INFORMATION —
(* ===== verification/Winner.v ===== *)
(** * The outcome resolver

    [determine_winner] of src/game.py, on strings as the program has them,
    with the dictionary [winning_moves] as a finite map.  The second half is
    the specification's resolver on an enumerated move type, and the proof
    that the program implements it on the three move names. *)

From Stdlib Require Import ZArith NArith Lia List Strings.String.
From stdpp Require Import prelude gmap.
From S2P Require Import Prelude PyStr.

(** ** The program's definitions *)

(** The list the program tests a typed move against. *)
Definition valid_moves : list str := [lit "rock"; lit "paper"; lit "scissors"].

(** The dictionary of [determine_winner]: each move maps to the move it
    beats. *)
Definition winning_moves : gmap str str :=
  {[ lit "rock" := lit "scissors";
     lit "scissors" := lit "paper";
     lit "paper" := lit "rock" ]}.

Definition tie_msg : str := lit "It's a Tie!".
Definition a_wins_msg : str := lit "Player A wins!".
Definition b_wins_msg : str := lit "Player B wins!".

(** [determine_winner(move_A, move_B)].  [winning_moves.get(move_A)] is [None]
    for a string that is no key, and [None] equals no string. *)
Definition determine_winner (move_A move_B : str) : str :=
  if decide (move_A = move_B) then tie_msg
  else if decide (winning_moves !! move_A = Some move_B) then a_wins_msg
  else b_wins_msg.

(** ** The specification's resolver *)

Inductive move : Type := Rock | Paper | Scissors.
Inductive outcome : Type := Tie | AWins | BWins.

#[export] Instance move_eq_dec : EqDecision move.
Proof. solve_decision. Defined.
#[export] Instance outcome_eq_dec : EqDecision outcome.
Proof. solve_decision. Defined.

(** The move that [m] beats. *)
Definition beats (m : move) : move :=
  match m with
  | Rock => Scissors
  | Scissors => Paper
  | Paper => Rock
  end.

Definition resolve (a b : move) : outcome :=
  if decide (a = b) then Tie
  else if decide (beats a = b) then AWins
  else BWins.

(** The outcome seen from the other side of the table. *)
Definition mirror (o : outcome) : outcome :=
  match o with
  | Tie => Tie
  | AWins => BWins
  | BWins => AWins
  end.

(** The canonical name of a move, and the text of an outcome. *)
Definition move_str (m : move) : str :=
  match m with
  | Rock => lit "rock"
  | Paper => lit "paper"
  | Scissors => lit "scissors"
  end.

Definition outcome_str (o : outcome) : str :=
  match o with
  | Tie => tie_msg
  | AWins => a_wins_msg
  | BWins => b_wins_msg
  end.

(** The move a canonical name denotes. *)
Definition parse_move (s : str) : option move :=
  if decide (s = lit "rock") then Some Rock
  else if decide (s = lit "paper") then Some Paper
  else if decide (s = lit "scissors") then Some Scissors
  else None.

(** ** The dictionary *)

Lemma winning_moves_lookup m m' :
  winning_moves !! m = Some m' <->
  (m = lit "rock" /\ m' = lit "scissors") \/
  (m = lit "scissors" /\ m' = lit "paper") \/
  (m = lit "paper" /\ m' = lit "rock").
Proof.
  unfold winning_moves.
  rewrite !lookup_insert_Some, lookup_singleton_Some. split.
  - intros [[<- <-]|[_ [[<- <-]|[_ [<- <-]]]]]; auto.
  - intros [[-> ->]|[[-> ->]|[-> ->]]]; [by left|right|right]; (split; [done|]).
    + by left.
    + right. by split.
Qed.

(** The dictionary is the graph of [beats] on the move names. *)
Lemma winning_moves_beats m m' :
  winning_moves !! m = Some m' <->
  exists mv, m = move_str mv /\ m' = move_str (beats mv).
Proof.
  rewrite winning_moves_lookup. split.
  - intros [[-> ->]|[[-> ->]|[-> ->]]];
      [by exists Rock|by exists Scissors|by exists Paper].
  - intros ([] & -> & ->); auto.
Qed.

(** ** Move names *)

Lemma move_str_inj a b : move_str a = move_str b -> a = b.
Proof. by destruct a, b. Qed.

#[export] Instance move_str_Inj : Inj (=) (=) move_str := move_str_inj.

Lemma elem_of_valid_moves s : s ∈ valid_moves <-> exists mv, s = move_str mv.
Proof.
  unfold valid_moves. rewrite !elem_of_cons, elem_of_nil. split.
  - intros [->|[->|[->|[]]]]; [by exists Rock|by exists Paper|by exists Scissors].
  - intros ([] & ->); auto.
Qed.

Lemma parse_move_str mv : parse_move (move_str mv) = Some mv.
Proof. by destruct mv. Qed.

Lemma parse_move_Some s mv : parse_move s = Some mv <-> s = move_str mv.
Proof.
  split; [|intros ->; apply parse_move_str].
  unfold parse_move. repeat case_decide; subst; by intros [= <-].
Qed.

(** No move name is the start of another: the three names begin with
    different letters. *)
Lemma move_str_prefix a b : move_str a `prefix_of` move_str b -> a = b.
Proof. destruct a, b; try done; intros [k Hk]; discriminate Hk. Qed.

Lemma move_str_ascii mv : str_ascii (move_str mv).
Proof. destruct mv; repeat constructor. Qed.

Lemma move_str_valid mv : move_str mv ∈ valid_moves.
Proof. apply elem_of_valid_moves. by exists mv. Qed.

Lemma valid_move_ascii m : m ∈ valid_moves -> str_ascii m.
Proof. intros [mv ->]%elem_of_valid_moves. apply move_str_ascii. Qed.

Lemma not_elem_of_valid_moves_nil : [] ∉ valid_moves.
Proof. by intros [[] [=]]%elem_of_valid_moves. Qed.

Lemma move_str_lower mv : lower_ascii (move_str mv) = move_str mv.
Proof. by destruct mv. Qed.

(** ** The relation of the specification *)

Lemma beats_cycle m : beats (beats (beats m)) = m.
Proof. by destruct m. Qed.

Lemma beats_irrefl m : beats m <> m.
Proof. by destruct m. Qed.

Lemma beats_inj a b : beats a = beats b -> a = b.
Proof. by destruct a, b. Qed.

(** Of two different moves, exactly one beats the other. *)
Lemma beats_total a b : a <> b -> (beats a = b /\ beats b <> a) \/ (beats b = a /\ beats a <> b).
Proof. destruct a, b; intros; try done; (by left) || (by right). Qed.

Lemma resolve_Tie a b : resolve a b = Tie <-> a = b.
Proof. unfold resolve. repeat case_decide; split; done. Qed.

Lemma resolve_AWins a b : resolve a b = AWins <-> beats a = b.
Proof.
  unfold resolve. repeat case_decide; split; try done.
  intros Hb. subst. by apply beats_irrefl in Hb.
Qed.

Lemma resolve_BWins a b : resolve a b = BWins <-> beats b = a.
Proof. destruct a, b; by compute. Qed.

Lemma resolve_mirror a b : resolve b a = mirror (resolve a b).
Proof. by destruct a, b. Qed.

(** ** The program on arbitrary strings *)

Lemma msgs_distinct :
  tie_msg <> a_wins_msg /\ tie_msg <> b_wins_msg /\ a_wins_msg <> b_wins_msg.
Proof. done. Qed.

(** A tie is the answer exactly when the two strings are equal. *)
Lemma determine_winner_tie a b : determine_winner a b = tie_msg <-> a = b.
Proof. unfold determine_winner. repeat case_decide; split; done. Qed.

(** Player A wins exactly when A's string names a move and B's string names
    the move it beats. *)
Lemma determine_winner_a_wins a b :
  determine_winner a b = a_wins_msg <->
  exists mv, a = move_str mv /\ b = move_str (beats mv).
Proof.
  rewrite <- winning_moves_beats. unfold determine_winner.
  repeat case_decide; split; try done.
  intros Hl. subst. apply winning_moves_beats in Hl as (mv & E1 & E2).
  rewrite E1 in E2. apply move_str_inj in E2. by destruct (beats_irrefl mv).
Qed.

Lemma determine_winner_b_wins a b :
  determine_winner a b = b_wins_msg <->
  a <> b /\ winning_moves !! a <> Some b.
Proof. unfold determine_winner. repeat case_decide; split; try done; by intros []. Qed.


(** ** Refinement: the program implements the resolver *)

(** On the names of two moves the program prints the text of the resolver's
    outcome. *)
Lemma determine_winner_move_str a b :
  determine_winner (move_str a) (move_str b) = outcome_str (resolve a b).
Proof.
  destruct (resolve a b) eqn:E; simpl.
  - apply resolve_Tie in E as ->. by apply determine_winner_tie.
  - apply resolve_AWins in E as <-. apply determine_winner_a_wins. eauto.
  - apply resolve_BWins in E as <-. apply determine_winner_b_wins. split.
    + intros ?%move_str_inj. by destruct (beats_irrefl b).
    + intros (mv & <-%move_str_inj & E%move_str_inj)%winning_moves_beats.
      by destruct b.
Qed.

Lemma outcome_str_inj o1 o2 : outcome_str o1 = outcome_str o2 -> o1 = o2.
Proof. by destruct o1, o2. Qed.

#[export] Instance outcome_str_Inj : Inj (=) (=) outcome_str := outcome_str_inj.

(** C14. Refinement: on the names of two moves, [determine_winner] returns the
    text of an outcome exactly when the specification's resolver (equal moves
    tie, otherwise A wins if A's move beats B's, otherwise B wins) assigns
    that outcome to the two moves. *)
Theorem determine_winner_resolve a b o :
  determine_winner (move_str a) (move_str b) = outcome_str o <-> resolve a b = o.
Proof. by rewrite determine_winner_move_str, (inj_iff outcome_str). Qed.

(** C15. Cyclic dominance, and nothing else: [determine_winner] answers
    "Player A wins!" exactly for (rock, scissors), (scissors, paper) and
    (paper, rock). *)
Theorem determine_winner_dominance a b :
  determine_winner a b = a_wins_msg <->
  (a, b) ∈ [(lit "rock", lit "scissors"); (lit "scissors", lit "paper");
            (lit "paper", lit "rock")].
Proof.
  rewrite determine_winner_a_wins, !elem_of_cons, elem_of_nil. split.
  - intros ([] & -> & ->); auto.
  - intros [[= -> ->]|[[= -> ->]|[[= -> ->]|[]]]];
      [by exists Rock|by exists Scissors|by exists Paper].
Qed.

(** C17. Symmetry on move names: A wins the game (a, b) exactly when B wins the
    game (b, a), and (a, b) is a tie exactly when (b, a) is. *)
Theorem determine_winner_mirror a b :
  a ∈ valid_moves -> b ∈ valid_moves ->
  (determine_winner a b = a_wins_msg <-> determine_winner b a = b_wins_msg) /\
  (determine_winner a b = tie_msg <-> determine_winner b a = tie_msg).
Proof.
  intros [ma ->]%elem_of_valid_moves [mb ->]%elem_of_valid_moves.
  rewrite !determine_winner_move_str, (resolve_mirror ma mb).
  by destruct (resolve ma mb).
Qed.

(** ** Strings that are no move names *)

(** Player A wins only when both strings are move names. *)
Lemma determine_winner_a_wins_valid a b :
  determine_winner a b = a_wins_msg -> a ∈ valid_moves /\ b ∈ valid_moves.
Proof.
  intros (mv & -> & ->)%determine_winner_a_wins.
  split; apply elem_of_valid_moves; eauto.
Qed.

(** Different strings of which one is no move name: player B wins. *)
Lemma b_wins_invalid a b :
  a <> b -> a ∉ valid_moves \/ b ∉ valid_moves ->
  determine_winner a b = b_wins_msg.
Proof.
  intros Hne Hbad. apply determine_winner_b_wins. split; [done|].
  intros (mv & -> & ->)%winning_moves_beats.
  destruct Hbad as [Hbad|Hbad]; apply Hbad, move_str_valid.
Qed.

(** C16. When the two strings differ and at least one of them is no move name,
    [determine_winner] answers "Player B wins!", whichever side the bad
    string is on: the function does not reject what is outside its domain. *)
Theorem determine_winner_invalid a b :
  a <> b -> a ∉ valid_moves \/ b ∉ valid_moves ->
  determine_winner a b = b_wins_msg.
Proof. apply b_wins_invalid. Qed.

(** The result names a winner exactly when the two strings differ: this is
    the test ["wins" in result] of the report. *)
Lemma contains_wins a b :
  contains (lit "wins") (determine_winner a b) = bool_decide (a <> b).
Proof.
  unfold determine_winner. case_bool_decide; repeat case_decide; try done.
Qed.

(** ** Witnesses *)

Lemma determine_winner_mirror_witness :
  (determine_winner (lit "rock") (lit "paper") = a_wins_msg <->
   determine_winner (lit "paper") (lit "rock") = b_wins_msg) /\
  (determine_winner (lit "rock") (lit "paper") = tie_msg <->
   determine_winner (lit "paper") (lit "rock") = tie_msg).
Proof. apply determine_winner_mirror; set_solver. Defined.

Lemma determine_winner_invalid_witness :
  determine_winner (lit "paper") (lit "r") = b_wins_msg.
Proof.
  apply determine_winner_invalid; [done|].
  right. unfold valid_moves. by rewrite !elem_of_cons, elem_of_nil; intros [|[|[|]]].
Defined.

WHAT THE TASK ASKS — Look above for the line holding "From S2P Require Import Prelude PyStr.". Print it and every line after it, exactly, through the line holding "Definition beats (m".

REPLY TO THE TASK —
From S2P Require Import Prelude PyStr.

(** ** The program's definitions *)

(** The list the program tests a typed move against. *)
Definition valid_moves : list str := [lit "rock"; lit "paper"; lit "scissors"].

(** The dictionary of [determine_winner]: each move maps to the move it
    beats. *)
Definition winning_moves : gmap str str :=
  {[ lit "rock" := lit "scissors";
     lit "scissors" := lit "paper";
     lit "paper" := lit "rock" ]}.

Definition tie_msg : str := lit "It's a Tie!".
Definition a_wins_msg : str := lit "Player A wins!".
Definition b_wins_msg : str := lit "Player B wins!".

(** [determine_winner(move_A, move_B)].  [winning_moves.get(move_A)] is [None]
    for a string that is no key, and [None] equals no string. *)
Definition determine_winner (move_A move_B : str) : str :=
  if decide (move_A = move_B) then tie_msg
  else if decide (winning_moves !! move_A = Some move_B) then a_wins_msg
  else b_wins_msg.

(** ** The specification's resolver *)

Inductive move : Type := Rock | Paper | Scissors.
Inductive outcome : Type := Tie | AWins | BWins.

#[export] Instance move_eq_dec : EqDecision move.
Proof. solve_decision. Defined.
#[export] Instance outcome_eq_dec : EqDecision outcome.
Proof. solve_decision. Defined.

(** The move that [m] beats. *)
Definition beats (m : move) : move :=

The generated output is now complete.